Saved entries:

··········

(** One place changed: its message goes on, or ends. *)
Lemma filing_step_place now_answered s s' mid i p o told : filing_ok s.(c_dev).(d_pending) -> Forall2 postponed s.(c_dev).(d_pending) mid ->
  s.(c_dev).(d_pending) !! i = Some p -> p.(pm_allocated) = true ->
  s'.(c_dev).(d_pending) = <[i := match o with Some q => q | None => zero_pending_message end]> mid ->
  (forall q, o = Some q -> q.(pm_allocated) = true /\ filed_message_ok q /\ letter q = letter p) ->
  (exists released, c_log s' = c_log s ++ released ++ match told with Some error => [pending_error p error] | None => [] end /\ errors_of released = []) ->
  (o <> None -> told = None) -> (o = None -> told = None -> now_answered p) ->
  filing_step_spec now_answered s s' [] (match o with Some _ => [] | None => [(p, told)] end).
Proof.
  intros Hok Hm Hp Ap E Ho (released & El & Er) Ht Ha. destruct (Forall2_lookup_l _ _ _ _ _ Hm Hp) as (q & Hq & Hpq).
  assert (pm_allocated q = true /\ letter q = letter p) as [Aq Eq] by (destruct Hpq as (t & ->); split; [exact Ap|reflexivity]).
  assert (filing_ok mid) as Hok' by exact (filing_postponed _ _ Hm Hok).
  destruct (letters_insert mid i q (match o with Some x => x | None => zero_pending_message end) Hq) as (rest & H1 & H2). rewrite Aq in H1.
  assert (map letter (filed_messages s) ≡ₚ letter p :: map letter rest) as Hs.
  { unfold filed_messages. rewrite <- (letters_postponed _ _ Hm), H1. cbn [map]. now rewrite Eq. }
  destruct o as [x|].
  - destruct (Ho x eq_refl) as (Ax & Fx & Ex). rewrite Ax in H2. rewrite (Ht ltac:(discriminate)) in El. constructor.
    + rewrite E. now apply filing_insert.
    + rewrite app_nil_r. cbn [map]. rewrite app_nil_r, Hs. unfold filed_messages. rewrite E, H2. cbn [map]. now rewrite Ex.
    + exists released. rewrite app_nil_r in El. cbn. now rewrite Er.
    + constructor.
  - constructor.
    + rewrite E. apply filing_insert; [exact Hok'|discriminate].
    + rewrite app_nil_r, Hs, map_app. unfold filed_messages. rewrite E, H2. cbn. apply Permutation_cons_append.
    + exists (released ++ match told with Some error => [pending_error p error] | None => [] end). split; [exact El|].
      rewrite errors_app, Er. unfold told_of. cbn. rewrite app_nil_r. now destruct told.
    + constructor; [|constructor]. cbn. intros ->. now apply Ha.
Qed.

Lemma filed_retried busy valid_ms now_ms s p : filed_message_ok p -> retry_due busy valid_ms now_ms s p -> filed_message_ok (retried now_ms p).
Proof.
  intros [F1 F2 F3 F4] [_ _ _ Hr]. constructor; auto. intros _. destruct (F2 F1) as (G1 & G2 & G3 & G4 & G5).
  unfold retried. cbn. conj_split; auto; lia.
Qed.

Lemma look_step l busy clock s : filing_ok s.(c_dev).(d_pending) -> (forall i, clock.(ck_poll) i + 600000 <= U64_MAX) ->
  exists ends, filing_step_spec (answered l) s (filing_step msecs_to_jiffies s (EvLook busy clock)).1 [] ends.
Proof.
  intros Hok Hn. pose proof (retry_loop_effect busy clock Hn (seq 0 MELODI_PENDING_LIMIT) s (seq_NoDup _ _) Hok) as H.
  cbn [filing_step]. unfold retry_locked. destruct (retry_loop _ _ _ s) as [looked choice]. fold (scheduled msecs_to_jiffies looked).
  destruct (scheduled_same msecs_to_jiffies looked) as (_ & Sl & Sp). cbn [fst].
  destruct H as [mid H1 H2|mid i p error H1 H2 H3 H4 H5|mid i p missing H1 H2 H3 H4 H5 H6].
  - exists []. now apply (filing_step_kept _ _ _ mid).
  - exists [(p, Some error)]. apply (filing_step_place _ s _ mid i p None (Some error)); auto; try congruence.
    exists (map Released (message_frames p)). split; [|apply errors_released]. cbn [c_log emit]. rewrite Sl. cbn. now rewrite app_assoc.
  - exists []. apply (filing_step_place _ s _ mid i p (Some (retried (ck_poll clock i) p)) None); auto; try congruence.
    + intros q [= <-]. split; [exact H4|]. split; [|reflexivity].
      exact (filed_retried busy _ _ s p (filing_lookup _ _ _ Hok H3 H4) H5).
    + exists []. split; [|reflexivity]. rewrite Sl. cbn. now rewrite app_nil_r.
Qed.

Lemma filed_acked p b : filed_message_ok p -> u64 b -> Z.land b (lnot_w 64 (melodi_reliability_mask p.(pm_reliability).(Reliability.fragment_count))) = 0 ->
  acknowledged_all p.(pm_reliability).(Reliability.fragment_count) (Z.lor p.(pm_reliability).(acknowledged) b) = false ->
  filed_message_ok (set_pm_reliability (set_acknowledged p.(pm_reliability) (Z.lor p.(pm_reliability).(acknowledged) b)) p).
Proof.
  intros [F1 F2 F3 F4] Hu Hb Hall. constructor; auto. intros _. destruct (F2 F1) as (G1 & G2 & G3 & G4 & G5).
  assert (forall j, Reliability.fragment_count (pm_reliability p) <= j -> Z.testbit (Z.lor (acknowledged (pm_reliability p)) b) j = false) as Hj.
  { intros j Hj. rewrite Z.lor_spec, (proj1 (within_mask _ _ G1 G2) G3 j Hj). exact (proj1 (within_mask _ _ G1 Hu) Hb j Hj). }
  assert (u64 (Z.lor (acknowledged (pm_reliability p)) b)) as Hl by now apply uint_lor.
  split; [exact G1|]. split; [exact Hl|]. split; [now apply within_mask|]. split; [|exact G5].
  cbn. intros E. rewrite acknowledged_all_mask, E, Z.eqb_refl in Hall by assumption. discriminate.
Qed.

··········

Only one stretch of the records above is wanted: the lines between the one holding "now apply Ha." and the one holding "destruct H as", inclusive, reproduced exactly.

    + constructor; [|constructor]. cbn. intros ->. now apply Ha.
Qed.

Lemma filed_retried busy valid_ms now_ms s p : filed_message_ok p -> retry_due busy valid_ms now_ms s p -> filed_message_ok (retried now_ms p).
Proof.
  intros [F1 F2 F3 F4] [_ _ _ Hr]. constructor; auto. intros _. destruct (F2 F1) as (G1 & G2 & G3 & G4 & G5).
  unfold retried. cbn. conj_split; auto; lia.
Qed.

Lemma look_step l busy clock s : filing_ok s.(c_dev).(d_pending) -> (forall i, clock.(ck_poll) i + 600000 <= U64_MAX) ->
  exists ends, filing_step_spec (answered l) s (filing_step msecs_to_jiffies s (EvLook busy clock)).1 [] ends.
Proof.
  intros Hok Hn. pose proof (retry_loop_effect busy clock Hn (seq 0 MELODI_PENDING_LIMIT) s (seq_NoDup _ _) Hok) as H.
  cbn [filing_step]. unfold retry_locked. destruct (retry_loop _ _ _ s) as [looked choice]. fold (scheduled msecs_to_jiffies looked).
  destruct (scheduled_same msecs_to_jiffies looked) as (_ & Sl & Sp). cbn [fst].
  destruct H as [mid H1 H2|mid i p error H1 H2 H3 H4 H5|mid i p missing H1 H2 H3 H4 H5 H6].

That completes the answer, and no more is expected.